Mask R‐CNN - iffatAGheyas/computer-vision-handbook GitHub Wiki

🧠 Semantic & Instance Segmentation with Mask R-CNN

Mask R-CNN extends Faster R-CNN by adding pixel-level segmentation, so it can perform both:

Task	What It Does
📌 Semantic Segmentation	Labels each pixel with a class name
👥 Instance Segmentation	Distinguishes individual object instances

🧩 How Mask R-CNN Works

Backbone CNN (e.g. ResNet + FPN) extracts multi-scale features.
Region Proposal Network (RPN) suggests candidate object regions.
Per-Region Heads
- Classification: predicts object class
- Bounding-Box Regression: refines box coordinates
- Mask Prediction: outputs a pixel-wise mask for each instance

✅ Outputs bounding boxes, class labels and pixel masks for every detected object.

🔑 Why Use Mask R-CNN?

Feature	Benefit
🔍 Instance-aware	Separates individual objects of the same class
🌈 Semantic-level	Labels every pixel, not just bounding boxes
✨ High accuracy	Built on top of Faster R-CNN for precise localization
🐍 PyTorch Built-In	Available via `torchvision.models`

🛠️ Implementation: Mask R-CNN in PyTorch

We use PyTorch’s built-in maskrcnn_resnet50_fpn, pretrained on the COCO dataset (91 classes).

✅ Required Packages

pip install torch torchvision matplotlib opencv-python

🐍 Full Code Example

# Make sure you have these installed:
# pip install torch torchvision matplotlib opencv-python

import os
import torch
from torchvision import models, transforms
import cv2
import numpy as np
import matplotlib.pyplot as plt

# COCO category names (0 is background)
COCO_CLASSES = [
    '__background__', 'person', 'bicycle', 'car', 'motorcycle', 'airplane',
    'bus', 'train', 'truck', 'boat', 'traffic light', 'fire hydrant',
    'stop sign', 'parking meter', 'bench', 'bird', 'cat', 'dog', 'horse',
    'sheep', 'cow', 'elephant', 'bear', 'zebra', 'giraffe', 'backpack',
    'umbrella', 'handbag', 'tie', 'suitcase', 'frisbee', 'skis',
    'snowboard', 'sports ball', 'kite', 'baseball bat', 'baseball glove',
    'skateboard', 'surfboard', 'tennis racket', 'bottle', 'wine glass',
    'cup', 'fork', 'knife', 'spoon', 'bowl', 'banana', 'apple', 'sandwich',
    'orange', 'broccoli', 'carrot', 'hot dog', 'pizza', 'donut', 'cake',
    'chair', 'couch', 'potted plant', 'bed', 'dining table', 'toilet',
    'tv', 'laptop', 'mouse', 'remote', 'keyboard', 'cell phone', 'microwave',
    'oven', 'toaster', 'sink', 'refrigerator', 'book', 'clock', 'vase',
    'scissors', 'teddy bear', 'hair dryer', 'toothbrush'
]

# 1) Load the pretrained Mask R-CNN
model = models.detection.maskrcnn_resnet50_fpn(pretrained=True)
model.eval()

# 2) Path to your image
IMAGE_PATH = "image2.jpg"  # ← replace with your filename
if not os.path.isfile(IMAGE_PATH):
    raise FileNotFoundError(f"Cannot find {IMAGE_PATH}")

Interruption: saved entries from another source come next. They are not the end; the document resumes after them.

(** X14: whenever the path is omitted or is not the empty string, [main]
    issues exactly one provider call, whatever the name: a [list_users] call
    carrying that path as [PathPrefix] ("/" when omitted) and [MaxItems] 1000,
    made in the initial world.  [get_user] is not called. *)
Theorem one_list_call_under_a_path (name path : option string) w log :
  path ≠ Some "" →
  (main connection true name path (w, log)).2.2 =
    log ++ [list_users_call (under_path (effective_path path))] ∧
  (main connection true name path (w, log)).2.1 =
    (list_users connection (under_path (effective_path path)) w).2.
Proof.
  intros Hpath. rewrite main_with_path by done.
  by destruct (list_users connection _ w) as [[e|users] w'].
Qed.

(** X15: a name that is absent or the empty string filters nothing: when
    the path is omitted or non-empty and the list call answers, the result is
    every listed user, in the listed order. *)
Theorem lookup_without_name (name path : option string) w log users w' :
  name = None ∨ name = Some "" →
  path ≠ Some "" →
  list_users connection (under_path (effective_path path)) w = (inr users, w') →
  main connection true name path (w, log) =
    (inr (camel_dict_to_snake_dict <$> users),
     (w', log ++ [list_users_call (under_path (effective_path path))])).
Proof.
  intros Hname%truthy_false Hpath Hlist.
  by rewrite main_with_path, Hlist, Hname.
Qed.



(** X18: [main] never issues more than two provider calls and keeps the
    calls logged before it; it issues none when boto3 is missing, and a
    [get_user] call appears among them only for a non-empty name together
    with an empty path. *)
Theorem provider_calls_bounded (HAS_BOTO3 : bool) (name path : option string)
    w log :
  ∃ calls,
    (main connection HAS_BOTO3 name path (w, log)).2.2 = log ++ calls ∧
    (length calls ≤ 2)%nat ∧
    (HAS_BOTO3 = false → calls = []) ∧
    (∀ kwargs, get_user_call kwargs ∈ calls →
               truthy name = true ∧ path = Some "").
Proof.
  assert (∀ kwargs c, get_user_call kwargs ∈ [list_users_call c] →
                      truthy name = true ∧ path = Some "") as Hlist_only.
  { intros kwargs c Hin. apply list_elem_of_singleton in Hin. discriminate. }
  destruct HAS_BOTO3.
  2:{ exists []. unfold main. simpl. rewrite app_nil_r.
      split; [done|]. split; [lia|]. split; [done|].
      by intros ? ?%elem_of_nil. }
  destruct (decide (path = Some "")) as [->|Hpath].
  - destruct (truthy name) eqn:Hname.
    + apply truthy_true in Hname as (n & -> & Hn).
      unfold main. cbn [negb]. rewrite list_iam_users_without_path by done.
      destruct (get_user connection _ w) as [[e|user] w1];
        [|destruct (list_users connection _ w1) as [[e|users] w2]];
        (eexists; split; [done|]; simpl; split; [lia|]; split; [done|];
         intros _ _; done).
    + unfold main. cbn [negb].
      rewrite list_iam_users_bare by done.
      destruct (list_users connection ∅ w) as [[e|users] w1];
        (eexists; split; [done|]; simpl; split; [lia|]; split; [done|];
         intros kwargs; apply Hlist_only).
  - rewrite main_with_path by done.
    destruct (list_users connection _ w) as [[e|users] w1];
      (eexists; split; [done|]; simpl; split; [lia|]; split; [done|];
       intros kwargs; apply Hlist_only).
Qed.

(** With a name and a falsy path the user is fetched by name first. *)
Lemma list_iam_users_name_first (name : string) (path : option string) w log :
  name ≠ "" → truthy path = false →
  list_iam_users connection (Some name) path (w, log) =
  match get_user connection (by_name name) w with
  | (inl e, w1) =>
      (inl (provider_failure e), (w1, log ++ [get_user_call (by_name name)]))
  | (inr _, w1) =>
      match list_users connection (by_name name) w1 with
      | (inl e, w2) =>
          (inl (provider_failure e),
           (w2, log ++ [get_user_call (by_name name); list_users_call (by_name name)]))
      | (inr users, w2) =>
          (inr (camel_dict_to_snake_dict <$>
                  filter (λ user, UserName user = name) users),
           (w2, log ++ [get_user_call (by_name name); list_users_call (by_name name)]))
      end
  end.
Proof.
  intros Hname Hpath. unfold list_iam_users.
  rewrite (truthy_Some name Hname), Hpath. simpl.
  unfold mbind, run_bind, mret, run_ret, try_except, issue. simpl.
  destruct (get_user connection _ w) as [[e|user] w1]; [done|].
  destruct (list_users connection _ w1) as [[e|users] w2];
    rewrite <- app_assoc; simpl; [done|].
  by rewrite filter_by_name.
Qed.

# 3) Read & prep the image
img_bgr = cv2.imread(IMAGE_PATH)
img_rgb = cv2.cvtColor(img_bgr, cv2.COLOR_BGR2RGB)
transform = transforms.Compose([transforms.ToTensor()])
input_tensor = transform(img_rgb).unsqueeze(0)

# 4) Run inference
with torch.no_grad():
    outputs = model(input_tensor)[0]

# 5) Filter predictions by score threshold
threshold = 0.5
boxes  = outputs['boxes'].cpu().numpy()
labels = outputs['labels'].cpu().numpy()
scores = outputs['scores'].cpu().numpy()
masks  = outputs['masks'].cpu().numpy()[:, 0]  # [N, H, W]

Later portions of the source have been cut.